● REQUIREMENT: Check each line of the material for the string "bind", and copy the lines that have it.
=== EXERCISE MATERIAL ===
(** The constructor accepts exactly the mappings that satisfy the schema. *)
Lemma settled_AnalyzeResponse kwargs :
  settled (schema_ok kwargs) (AnalyzeResponse_init kwargs).
Proof.
  pose proof (settled_both _ _ _ _
    (settled_required _ _ settled_str [] kwargs "answer")
    (settled_both _ _ _ _
       (settled_required _ _ (settled_model _ _ settled_Grounding)
          [] kwargs "grounding")
       (settled_both _ _ _ _
          (settled_required _ _ (settled_model _ _ settled_Structured)
             [] kwargs "structured")
          (settled_required _ _ (settled_model _ _ settled_Diagnostics)
             [] kwargs "diagnostics")))) as Hs.
  unfold AnalyzeResponse_init. settle_record Hs.
Qed.

End Validation.

(** ** The handler: diagnostics and validation *)

Section Handler.

Context {platform : Platform} {pydantic : Pydantic}.

Lemma required_inv {A} at_ fields name
  (validator : loc -> pyobj -> checked A) a :
  required at_ fields name validator = inr a ->
  exists v, dict_get name fields = Some v
            /\ validator (at_ ++ [Key name]) v = inr a.
Proof.
  unfold required. destruct (dict_get name fields) as [v|]; [|discriminate].
  intros H. now exists v.
Qed.

Lemma as_model_inv {A} (init : loc -> dict pyobj -> checked A) at_ v a :
  as_model init at_ v = inr a ->
  exists fields, validate_dict v = Some fields /\ init at_ fields = inr a.
Proof.
  unfold as_model. destruct (validate_dict v) as [fields|]; [|discriminate].
  intros H. now exists fields.
Qed.

Lemma AnalyzeResponse_init_inv kwargs r :
  AnalyzeResponse_init kwargs = inr r ->
  required [] kwargs "answer" as_str = inr (answer r)
  /\ required [] kwargs "grounding" (as_model Grounding_init)
     = inr (grounding r)
  /\ required [] kwargs "structured" (as_model Structured_init)
     = inr (structured r)
  /\ required [] kwargs "diagnostics" (as_model Diagnostics_init)
     = inr (diagnostics r).
Proof.
  unfold AnalyzeResponse_init.
  destruct (both _ _) as [e|[a [g [s d]]]] eqn:E; [discriminate|].
  intros H. inversion H; subst; clear H. simpl.
  apply both_inr in E as [Ha E]. apply both_inr in E as [Hg E].
  apply both_inr in E as [Hs Hd]. auto.
Qed.

Lemma Structured_init_inv at_ fields s :
  Structured_init at_ fields = inr s ->
  required at_ fields "attributes" (as_dict_of (as_model Attribute_init))
  = inr (attributes s)
  /\ required at_ fields "compliance" (as_dict_of as_dict)
     = inr (compliance s).
Proof.
  unfold Structured_init.
  destruct (both _ _) as [e|[a c]] eqn:E; [discriminate|].
  intros H. inversion H; subst; clear H. simpl. now apply both_inr in E.
Qed.

Lemma Diagnostics_init_inv at_ fields d :
  Diagnostics_init at_ fields = inr d ->
  required at_ fields "latency" as_float = inr (latency d)
  /\ required at_ fields "model" as_str = inr (model d)
  /\ required at_ fields "tokens" as_int = inr (tokens d).
Proof.
  unfold Diagnostics_init.
  destruct (both _ _) as [e|[l [m t]]] eqn:E; [discriminate|].
  intros H. inversion H; subst; clear H. simpl.
  apply both_inr in E as [Hl E]. apply both_inr in E as [Hm Ht]. auto.
Qed.

(** Lines 95-100 on a mapping whose diagnostics, if any, is a mapping. *)
Lemma add_diagnostics_usable m elapsed :
  diagnostics_usable m ->
  add_diagnostics (VDict m) elapsed
  = ok (VDict (dict_set "diagnostics"
                 (VDict (with_latency_and_tokens (diagnostics_of m)
                           (round elapsed 2)))
                 m)).
Proof.
  intros Hu. unfold add_diagnostics, diagnostics_of, with_latency_and_tokens.
  unfold py_in at 1. cbn [bind ok]. unfold dict_mem at 1.
  destruct Hu as [Hnone | [d Hd]].
  - rewrite Hnone. cbn [py_setitem bind ok py_getitem].
    rewrite dict_get_set_same. cbn [py_setitem bind ok py_in].
    destruct (dict_mem "tokens" (dict_set "latency" _ [])); cbn [bind ok py_setitem];
      now rewrite dict_set_set.
  - rewrite Hd. cbn [bind ok py_getitem]. rewrite Hd.
    cbn [py_setitem bind ok py_in].
    destruct (dict_mem "tokens" (dict_set "latency" _ d)); reflexivity.
Qed.

Lemma validate_response_usable m elapsed :
  diagnostics_usable m ->
  validate_response (VDict m) elapsed
  = match AnalyzeResponse_init
            (dict_set "diagnostics"
               (VDict (with_latency_and_tokens (diagnostics_of m)
                         (round elapsed 2)))
               m) with
    | inr validated_response => ok validated_response
    | inl e => raise (HTTPException 500 (InvalidDataFormat e))
    end.
Proof.
  intros Hu. unfold validate_response. now rewrite add_diagnostics_usable.
Qed.

Lemma with_latency_and_tokens_latency d seconds :
  dict_get "latency" (with_latency_and_tokens d seconds)
  = Some (VFloat seconds).
Proof.
  unfold with_latency_and_tokens.
  destruct (dict_mem "tokens" _).
  - apply dict_get_set_same.
  - rewrite dict_get_set_other by discriminate. apply dict_get_set_same.
Qed.

Lemma with_latency_and_tokens_tokens d seconds :
  dict_get "tokens" (with_latency_and_tokens d seconds)
  = match dict_get "tokens" d with
    | Some t => Some t
    | None => Some (VInt 0)
    end.
Proof.
  unfold with_latency_and_tokens, dict_mem.
  rewrite (dict_get_set_other "tokens" "latency") by discriminate.
  destruct (dict_get "tokens" d) eqn:Ht.
  - rewrite dict_get_set_other by discriminate. exact Ht.
  - apply dict_get_set_same.
Qed.

Lemma with_latency_and_tokens_other d seconds k :
  k <> "latency" -> k <> "tokens" ->
  dict_get k (with_latency_and_tokens d seconds) = dict_get k d.
Proof.
  intros Hl Ht. unfold with_latency_and_tokens.
  destruct (dict_mem "tokens" _); rewrite ?(dict_get_set_other k "tokens") by exact Ht;
    now apply dict_get_set_other.
Qed.

(** C3. Diagnostics injection: on a parsed model output whose [diagnostics],
    if there is one, is a mapping, the validation step leaves the output as
    it is except for [diagnostics], which it creates when absent; there it
    sets [latency] to the elapsed time rounded to 2 decimals, sets [tokens]
    to 0 when [tokens] is absent and leaves it alone otherwise, and touches
    no other key; a response that validates carries that latency. *)
Theorem diagnostics_injected :
  forall (m : dict pyobj) (elapsed : spec_float),
    diagnostics_usable m ->
    exists d',
      add_diagnostics (VDict m) elapsed
      = inr (VDict (dict_set "diagnostics" (VDict d') m))
      /\ dict_get "latency" d' = Some (VFloat (round elapsed 2))
      /\ (dict_get "tokens" (diagnostics_of m) = None ->
          dict_get "tokens" d' = Some (VInt 0))
      /\ (forall t, dict_get "tokens" (diagnostics_of m) = Some t ->
                    dict_get "tokens" d' = Some t)
      /\ (forall k, k <> "latency" -> k <> "tokens" ->
                    dict_get k d' = dict_get k (diagnostics_of m))
      /\ (forall r, validate_response (VDict m) elapsed = inr r ->
                    latency (diagnostics r) = round elapsed 2).
Proof.
  intros m elapsed Hu.
  exists (with_latency_and_tokens (diagnostics_of m) (round elapsed 2)).
  split; [now apply add_diagnostics_usable|].
  split; [apply with_latency_and_tokens_latency|].
  split; [intros H; now rewrite with_latency_and_tokens_tokens, H|].
  split; [intros t H; now rewrite with_latency_and_tokens_tokens, H|].
  split; [intros k Hl Ht; now apply with_latency_and_tokens_other|].
  intros r. rewrite validate_response_usable by exact Hu.
  destruct (AnalyzeResponse_init _) as [e|r'] eqn:E; [discriminate|].
  intros H. inversion H; subst r'; clear H.
  apply AnalyzeResponse_init_inv in E as (_ & _ & _ & Hd).
  apply required_inv in Hd as (v & Hv & Hd).
  rewrite dict_get_set_same in Hv. inversion Hv; subst v; clear Hv.
  apply as_model_inv in Hd as (fields & Hf & Hd).
  rewrite validate_dict_dict in Hf. inversion Hf; subst fields; clear Hf.
  apply Diagnostics_init_inv in Hd as (Hl & _ & _).
  apply required_inv in Hl as (v & Hv & Hl).
  rewrite with_latency_and_tokens_latency in Hv. inversion Hv; subst v.
  unfold as_float in Hl. rewrite validate_float_float in Hl. now inversion Hl.
Qed.

Lemma has_field_set_other fields k v name check :
  name <> k ->
  has_field (dict_set k v fields) name check = has_field fields name check.
Proof. intros H. unfold has_field. now rewrite dict_get_set_other. Qed.

Lemma body_ok_set_diagnostics m v :
  body_ok (dict_set "diagnostics" v m) = body_ok m.
Proof.
  unfold body_ok. now rewrite !has_field_set_other by discriminate.
Qed.

Lemma schema_ok_body m :
  schema_ok m = body_ok m && has_field m "diagnostics" diagnostics_ok.
Proof. unfold schema_ok, body_ok. now rewrite !andb_assoc. Qed.

Lemma reports_required_missing {A} at_ fields name
  (validator : loc -> pyobj -> checked A) :
  dict_get name fields = None ->
  reports (at_ ++ [Key name], Missing) (required at_ fields name validator).
Proof.
  intros H. unfold required, reports. rewrite H. eexists.
  split; [reflexivity | now left].
Qed.

Lemma reports_Structured_compliance at_ fields :
  dict_get "compliance" fields = None ->
  reports (at_ ++ [Key "compliance"], Missing) (Structured_init at_ fields).
Proof.
  intros H. unfold Structured_init.
  destruct (reports_both_r _
              (required at_ fields "attributes"
                 (as_dict_of (as_model Attribute_init)))
              _ (reports_required_missing at_ fields "compliance"
                   (as_dict_of as_dict) H)) as [e [-> Hin]].
  now exists e.
Qed.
===
● RESPONSE BELOW:
  unfold py_in at 1. cbn [bind ok]. unfold dict_mem at 1.
  - rewrite Hnone. cbn [py_setitem bind ok py_getitem].
    rewrite dict_get_set_same. cbn [py_setitem bind ok py_in].
    destruct (dict_mem "tokens" (dict_set "latency" _ [])); cbn [bind ok py_setitem];
  - rewrite Hd. cbn [bind ok py_getitem]. rewrite Hd.
    cbn [py_setitem bind ok py_in].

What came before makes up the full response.